**WHAT THE TASK ASKS**
The response should be the lines of the data, starting at the first and ending at the one that contains "(c <=? 8202)", copied without change.

**DATA TO EXAMINE**

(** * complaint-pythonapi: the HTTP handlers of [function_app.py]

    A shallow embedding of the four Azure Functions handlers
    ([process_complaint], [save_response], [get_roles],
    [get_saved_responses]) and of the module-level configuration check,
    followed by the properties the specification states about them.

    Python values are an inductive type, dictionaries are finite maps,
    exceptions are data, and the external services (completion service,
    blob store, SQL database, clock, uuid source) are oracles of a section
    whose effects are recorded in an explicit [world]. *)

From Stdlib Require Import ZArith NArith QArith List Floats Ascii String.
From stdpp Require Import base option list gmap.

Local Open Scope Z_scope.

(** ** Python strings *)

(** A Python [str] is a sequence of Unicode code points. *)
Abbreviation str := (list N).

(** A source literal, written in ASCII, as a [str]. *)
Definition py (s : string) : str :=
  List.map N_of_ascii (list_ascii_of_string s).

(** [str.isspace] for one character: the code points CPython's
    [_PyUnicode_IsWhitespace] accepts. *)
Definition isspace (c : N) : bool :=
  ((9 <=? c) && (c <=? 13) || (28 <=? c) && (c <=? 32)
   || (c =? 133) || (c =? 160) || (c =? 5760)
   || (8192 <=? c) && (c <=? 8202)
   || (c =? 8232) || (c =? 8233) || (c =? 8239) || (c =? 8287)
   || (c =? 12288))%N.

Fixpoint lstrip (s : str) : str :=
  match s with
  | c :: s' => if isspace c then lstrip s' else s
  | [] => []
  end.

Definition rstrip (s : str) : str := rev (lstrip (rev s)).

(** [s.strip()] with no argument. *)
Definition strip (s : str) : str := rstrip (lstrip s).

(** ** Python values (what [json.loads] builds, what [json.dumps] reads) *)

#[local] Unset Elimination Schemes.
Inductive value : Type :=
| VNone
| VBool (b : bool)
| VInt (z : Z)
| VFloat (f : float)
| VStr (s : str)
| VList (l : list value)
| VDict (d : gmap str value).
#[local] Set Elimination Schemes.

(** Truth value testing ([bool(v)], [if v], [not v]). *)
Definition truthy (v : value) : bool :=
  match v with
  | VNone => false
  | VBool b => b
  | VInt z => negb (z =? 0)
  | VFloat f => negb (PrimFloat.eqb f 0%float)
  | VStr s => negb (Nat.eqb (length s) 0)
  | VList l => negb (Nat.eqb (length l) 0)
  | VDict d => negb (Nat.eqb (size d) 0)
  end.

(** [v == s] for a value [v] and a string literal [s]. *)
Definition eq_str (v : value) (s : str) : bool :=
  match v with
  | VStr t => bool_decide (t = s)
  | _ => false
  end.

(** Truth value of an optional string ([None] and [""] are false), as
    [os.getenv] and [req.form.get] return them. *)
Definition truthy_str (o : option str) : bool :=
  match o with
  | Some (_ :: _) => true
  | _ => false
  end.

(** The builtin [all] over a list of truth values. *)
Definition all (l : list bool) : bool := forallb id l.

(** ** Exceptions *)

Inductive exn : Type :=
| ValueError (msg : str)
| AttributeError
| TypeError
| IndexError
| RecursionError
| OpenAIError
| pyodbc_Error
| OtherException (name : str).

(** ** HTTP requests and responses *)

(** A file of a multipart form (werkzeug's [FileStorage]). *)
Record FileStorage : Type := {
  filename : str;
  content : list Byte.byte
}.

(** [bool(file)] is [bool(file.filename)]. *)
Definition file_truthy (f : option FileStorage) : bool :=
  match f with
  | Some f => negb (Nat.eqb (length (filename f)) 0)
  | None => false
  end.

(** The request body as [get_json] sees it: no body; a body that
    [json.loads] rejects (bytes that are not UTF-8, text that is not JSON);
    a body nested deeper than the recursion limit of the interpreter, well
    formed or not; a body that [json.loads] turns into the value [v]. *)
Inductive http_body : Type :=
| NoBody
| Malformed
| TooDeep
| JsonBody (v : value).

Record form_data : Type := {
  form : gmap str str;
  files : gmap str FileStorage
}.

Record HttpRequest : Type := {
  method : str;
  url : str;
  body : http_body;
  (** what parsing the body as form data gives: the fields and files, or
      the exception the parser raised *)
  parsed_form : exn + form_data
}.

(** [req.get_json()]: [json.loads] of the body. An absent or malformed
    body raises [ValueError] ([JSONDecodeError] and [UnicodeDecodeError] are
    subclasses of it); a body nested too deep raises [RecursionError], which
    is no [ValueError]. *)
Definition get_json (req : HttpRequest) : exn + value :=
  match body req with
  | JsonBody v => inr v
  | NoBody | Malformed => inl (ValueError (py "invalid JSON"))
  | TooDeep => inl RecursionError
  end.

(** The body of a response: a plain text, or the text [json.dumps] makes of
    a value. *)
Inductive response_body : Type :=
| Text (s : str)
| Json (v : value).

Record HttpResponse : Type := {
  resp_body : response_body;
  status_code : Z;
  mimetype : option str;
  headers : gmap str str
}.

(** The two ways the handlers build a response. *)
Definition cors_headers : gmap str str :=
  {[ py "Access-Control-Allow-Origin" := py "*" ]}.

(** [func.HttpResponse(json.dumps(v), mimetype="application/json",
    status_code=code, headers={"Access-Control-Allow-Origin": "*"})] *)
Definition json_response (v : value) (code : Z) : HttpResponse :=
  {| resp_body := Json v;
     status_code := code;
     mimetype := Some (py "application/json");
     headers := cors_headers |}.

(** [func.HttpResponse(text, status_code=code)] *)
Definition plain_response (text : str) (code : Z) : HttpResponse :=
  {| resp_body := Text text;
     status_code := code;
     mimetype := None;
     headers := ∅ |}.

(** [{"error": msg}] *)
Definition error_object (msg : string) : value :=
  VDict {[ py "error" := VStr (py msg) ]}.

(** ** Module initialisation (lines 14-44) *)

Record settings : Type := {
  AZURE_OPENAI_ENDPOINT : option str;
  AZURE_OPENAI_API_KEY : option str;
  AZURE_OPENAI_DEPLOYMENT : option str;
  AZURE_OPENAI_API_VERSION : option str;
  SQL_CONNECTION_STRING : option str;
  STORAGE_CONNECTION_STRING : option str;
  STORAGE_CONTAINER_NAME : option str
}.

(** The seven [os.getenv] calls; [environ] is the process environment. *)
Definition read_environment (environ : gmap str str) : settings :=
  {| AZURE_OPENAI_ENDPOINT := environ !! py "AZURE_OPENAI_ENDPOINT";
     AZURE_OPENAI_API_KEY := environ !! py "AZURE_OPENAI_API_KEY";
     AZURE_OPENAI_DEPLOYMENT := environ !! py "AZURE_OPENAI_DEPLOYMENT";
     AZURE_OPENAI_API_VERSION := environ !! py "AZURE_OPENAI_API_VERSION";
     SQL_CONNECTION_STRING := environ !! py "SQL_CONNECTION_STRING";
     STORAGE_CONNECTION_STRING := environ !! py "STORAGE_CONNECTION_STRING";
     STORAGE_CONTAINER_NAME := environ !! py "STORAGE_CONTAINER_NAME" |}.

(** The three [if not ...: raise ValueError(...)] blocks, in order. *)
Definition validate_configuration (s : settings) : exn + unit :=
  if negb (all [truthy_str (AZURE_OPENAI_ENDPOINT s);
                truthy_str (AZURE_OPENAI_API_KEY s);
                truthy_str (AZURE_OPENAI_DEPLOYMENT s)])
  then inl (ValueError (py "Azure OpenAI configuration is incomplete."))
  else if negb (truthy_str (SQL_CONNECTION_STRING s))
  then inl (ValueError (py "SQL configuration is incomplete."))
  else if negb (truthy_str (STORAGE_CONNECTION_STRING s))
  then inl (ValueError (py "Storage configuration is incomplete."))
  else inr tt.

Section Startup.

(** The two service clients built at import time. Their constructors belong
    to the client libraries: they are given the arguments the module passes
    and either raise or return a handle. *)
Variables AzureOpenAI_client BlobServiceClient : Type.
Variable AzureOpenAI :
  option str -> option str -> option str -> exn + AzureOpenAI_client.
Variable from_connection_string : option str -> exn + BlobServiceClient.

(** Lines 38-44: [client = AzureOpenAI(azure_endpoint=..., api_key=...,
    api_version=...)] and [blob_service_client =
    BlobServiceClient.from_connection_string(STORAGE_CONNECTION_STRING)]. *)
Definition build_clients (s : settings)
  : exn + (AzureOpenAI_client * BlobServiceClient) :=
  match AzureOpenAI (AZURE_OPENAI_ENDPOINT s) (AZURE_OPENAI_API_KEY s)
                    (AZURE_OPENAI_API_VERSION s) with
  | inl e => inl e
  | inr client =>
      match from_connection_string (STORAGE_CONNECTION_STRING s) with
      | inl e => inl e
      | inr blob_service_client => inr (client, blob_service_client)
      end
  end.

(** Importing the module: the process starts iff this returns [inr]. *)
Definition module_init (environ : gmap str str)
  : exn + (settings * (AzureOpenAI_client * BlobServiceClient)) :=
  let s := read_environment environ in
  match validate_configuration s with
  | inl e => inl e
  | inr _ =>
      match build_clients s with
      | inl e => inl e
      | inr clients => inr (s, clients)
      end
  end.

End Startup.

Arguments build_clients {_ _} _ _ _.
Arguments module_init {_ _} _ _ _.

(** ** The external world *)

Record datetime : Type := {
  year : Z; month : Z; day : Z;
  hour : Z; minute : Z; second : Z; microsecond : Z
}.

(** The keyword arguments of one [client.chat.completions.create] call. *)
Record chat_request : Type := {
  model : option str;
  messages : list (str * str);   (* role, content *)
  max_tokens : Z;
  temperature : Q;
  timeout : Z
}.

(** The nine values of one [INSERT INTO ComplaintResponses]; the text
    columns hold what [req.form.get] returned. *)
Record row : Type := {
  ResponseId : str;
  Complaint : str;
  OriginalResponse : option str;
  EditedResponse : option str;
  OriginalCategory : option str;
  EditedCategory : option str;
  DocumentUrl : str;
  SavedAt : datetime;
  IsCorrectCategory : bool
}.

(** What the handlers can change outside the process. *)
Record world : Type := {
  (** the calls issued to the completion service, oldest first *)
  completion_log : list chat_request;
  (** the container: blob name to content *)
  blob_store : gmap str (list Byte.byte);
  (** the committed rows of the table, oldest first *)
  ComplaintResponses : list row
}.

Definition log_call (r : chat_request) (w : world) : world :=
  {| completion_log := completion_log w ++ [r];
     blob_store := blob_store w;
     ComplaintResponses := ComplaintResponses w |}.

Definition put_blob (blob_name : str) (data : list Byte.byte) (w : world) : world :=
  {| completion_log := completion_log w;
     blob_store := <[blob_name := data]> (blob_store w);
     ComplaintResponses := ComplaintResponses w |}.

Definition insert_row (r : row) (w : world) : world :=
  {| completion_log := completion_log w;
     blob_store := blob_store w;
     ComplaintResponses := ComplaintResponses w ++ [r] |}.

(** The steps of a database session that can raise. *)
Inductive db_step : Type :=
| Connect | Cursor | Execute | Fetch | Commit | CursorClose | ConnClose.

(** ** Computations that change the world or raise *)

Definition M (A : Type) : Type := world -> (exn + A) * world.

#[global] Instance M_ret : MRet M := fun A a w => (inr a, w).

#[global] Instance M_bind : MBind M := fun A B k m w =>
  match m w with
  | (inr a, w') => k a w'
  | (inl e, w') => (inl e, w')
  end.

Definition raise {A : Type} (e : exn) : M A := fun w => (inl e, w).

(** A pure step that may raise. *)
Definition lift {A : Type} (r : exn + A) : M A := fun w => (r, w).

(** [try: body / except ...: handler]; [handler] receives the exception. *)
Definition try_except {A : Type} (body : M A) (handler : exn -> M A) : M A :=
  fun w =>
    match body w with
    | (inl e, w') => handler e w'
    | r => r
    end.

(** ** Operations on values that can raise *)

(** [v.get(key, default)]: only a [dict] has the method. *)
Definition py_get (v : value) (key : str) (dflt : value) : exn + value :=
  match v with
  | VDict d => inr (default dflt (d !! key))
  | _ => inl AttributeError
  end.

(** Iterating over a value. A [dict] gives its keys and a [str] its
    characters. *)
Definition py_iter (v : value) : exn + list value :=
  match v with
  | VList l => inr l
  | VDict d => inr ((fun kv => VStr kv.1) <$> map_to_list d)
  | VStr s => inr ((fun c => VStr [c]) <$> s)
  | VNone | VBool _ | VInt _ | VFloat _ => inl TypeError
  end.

**FINISHED TASK**
(** * complaint-pythonapi: the HTTP handlers of [function_app.py]

    A shallow embedding of the four Azure Functions handlers
    ([process_complaint], [save_response], [get_roles],
    [get_saved_responses]) and of the module-level configuration check,
    followed by the properties the specification states about them.

    Python values are an inductive type, dictionaries are finite maps,
    exceptions are data, and the external services (completion service,
    blob store, SQL database, clock, uuid source) are oracles of a section
    whose effects are recorded in an explicit [world]. *)

From Stdlib Require Import ZArith NArith QArith List Floats Ascii String.
From stdpp Require Import base option list gmap.

Local Open Scope Z_scope.

(** ** Python strings *)

(** A Python [str] is a sequence of Unicode code points. *)
Abbreviation str := (list N).

(** A source literal, written in ASCII, as a [str]. *)
Definition py (s : string) : str :=
  List.map N_of_ascii (list_ascii_of_string s).

(** [str.isspace] for one character: the code points CPython's
    [_PyUnicode_IsWhitespace] accepts. *)
Definition isspace (c : N) : bool :=
  ((9 <=? c) && (c <=? 13) || (28 <=? c) && (c <=? 32)
   || (c =? 133) || (c =? 160) || (c =? 5760)
   || (8192 <=? c) && (c <=? 8202)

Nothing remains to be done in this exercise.